This study aims to (1) use the thermal hydraulic and severe fuel damage (SFD) best-estimate computer modeling code SOCRAT/V3 for post-test calculation of QUENCH-LOCA-1 experiment and (2) estimate the SOCRAT code quality of modeling. The new QUENCH-LOCA bundle tests with different cladding materials will simulate a representative scenario for a loss-of-coolant-accident (LOCA) nuclear power plant (NPP) accident sequence in which the overheated (up to 1050℃) reactor core would be reflooded from the bottom by the emergency core cooling system (ECCS). The test QUENCH-LOCA-1 was successfully performed at the KIT, Karlsruhe, Germany, on February 2, 2012, and was the first test for this series after the commissioning test QUENCH-LOCA-0 conducted earlier. The SOCRAT/V3-calculated results describing thermal hydraulic, hydrogen generation, and thermomechanical behavior including rods ballooning and burst are in reasonable agreement with the experimental data. The results demonstrate the SOCRAT code's ability for realistic calculation of complicated LOCA scenarios.

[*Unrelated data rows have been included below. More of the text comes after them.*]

(** Sending what is left: some of it, or all with the newline, which the
    transport can refuse; then it is lost, and the buffer has been sent. *)
Lemma wp_rw_if_left b m (Q : Z -> st -> Prop) c a w :
  conn_wf c -> within d (buff_of b c) c -> mem_of d (b_buf (buff_of b c)) c = Some m ->
  let buf := buff_of b c in
  (forall i w', b_idx buf <= i <= b_len buf -> strictly_later w' w -> inp w' = inp w ->
    let buf' := Buff (b_buf buf) i (b_len buf) in
    sends (pending m buf) (pending m buf') w w' ->
    Q (- EAGAIN) (with_buff b buf' c, (a, w'))) ->
  (forall i w', b_idx buf <= i <= b_len buf -> later w' w -> inp w' = inp w ->
    let buf' := Buff (b_buf buf) i (b_len buf) in
    pending m buf' = [] -> sends (pending m buf) [] w w' ->
    Q 0 (with_buff b buf' c, (a, w'))) ->
  wp (rw_if_left d b) Q (c, (a, w)).
Proof using Hserve.
  intros Hwf Hin Hm buf Hagain Hdone. pose proof Hin as (Hi & _). fold buf in Hi.
  apply sat_bind, sat_getc. fold buf. destruct (Z.ltb_spec (b_idx buf) (b_len buf)) as [Hlt | Hge].
  - assert (pending m buf = (unsent m buf ++ [10])%list) as Hp0
      by (unfold pending; destruct (Z.ltb_spec (b_idx buf) (b_len buf)); [done | lia]).
    apply sat_bind, (wp_send_data b _ m); [done | done | done | done | ..]; fold buf.
    + intros i w' Hle Hl Hinp buf' Hout. apply sat_ret, Hagain; [lia | done | done |].
      rewrite Hp0. unfold pending. cbn [b_idx b_len]. destruct (Z.ltb_spec i (b_len buf)); [| lia].
      by apply sends_app.
    + intros w' Hl Hinp Hout. change (NO_OS_IS_ERR_VALUE 0) with false.
      change (truthy (Z.land (Z.lor IIOD_WR IIOD_ENDL) IIOD_ENDL)) with true. cbv iota.
      assert (pending m (Buff (b_buf buf) (b_len buf) (b_len buf)) = []) as Hp1
        by (unfold pending; cbn [b_idx b_len]; by destruct (Z.ltb_spec (b_len buf) (b_len buf)); [lia |]).
      apply wp_send_endl. intros ret w2 t Hret Hi2 Ho2 Ht.
      assert (sends (pending m buf) [] w w2) as Hs.
      { rewrite Hp0. apply (sends_more _ [10] _ w w'); [exact (sends_app _ _ [10] _ _ Hout) |]. by exists t, [10]. }
      destruct Hret as [[-> Hw2] | [-> Hw2]].
      * apply Hdone; [lia | unfold later in *; lia | congruence | done | done].
      * apply Hagain; [lia | unfold strictly_later, later in *; lia | congruence | by rewrite Hp1].
  - assert (pending m buf = []) as Hp by (unfold pending; destruct (Z.ltb_spec (b_idx buf) (b_len buf)); [lia | done]).
    apply sat_ret. specialize (Hdone (b_idx buf) w ltac:(lia) ltac:(unfold later; lia) eq_refl).
    cbv zeta in Hdone. rewrite buff_eta, Hp in Hdone. specialize (Hdone eq_refl (sends_nothing [] w w eq_refl)).
    unfold buf in Hdone. by rewrite with_buff_same in Hdone.
Qed.

(** *** A command on its way

    A client that sends [q], then [data], then [rest], to the connection [c0]
    of an application in state [a0]; [out0] was sent before. *)

Context (c0 : iiod_conn_priv) (q : client_cmd) (data rest : list Z) (a0 : A) (out0 : list (option Z)).

Definition understood0 : comand_desc := understood q comand_zero.

Context (due : list Z * A).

机译:这项研究的目的是(1)使用热液压和严重燃料损坏(SFD)最佳估计计算机建模代码SOCRAT / V3进行QUENCH-LOCA-1实验的后测试计算,以及(2)评估SOCRAT代码的建模质量。新的QUENCH-LOCA束测试使用不同的包层材料,将模拟冷却剂事故(LOCA)核电站(NPP)事故序列的典型场景,在该序列中,过热(最高1050℃)反应堆堆芯紧急核心冷却系统(ECCS)从底部驱散。 QUENCH-LOCA-1测试已于2012年2月2日在德国卡尔斯鲁厄的KIT成功进行,并且是该系列的第一个测试,是此前进行的QUENCH-LOCA-0调试测试之后的结果。 SOCRAT / V3计算得出的结果描述了热工水力,氢气的产生和热机械行为(包括棒的膨胀和爆裂),与实验数据基本吻合。结果证明了SOCRAT代码具有对复杂LOCA方案进行实际计算的能力。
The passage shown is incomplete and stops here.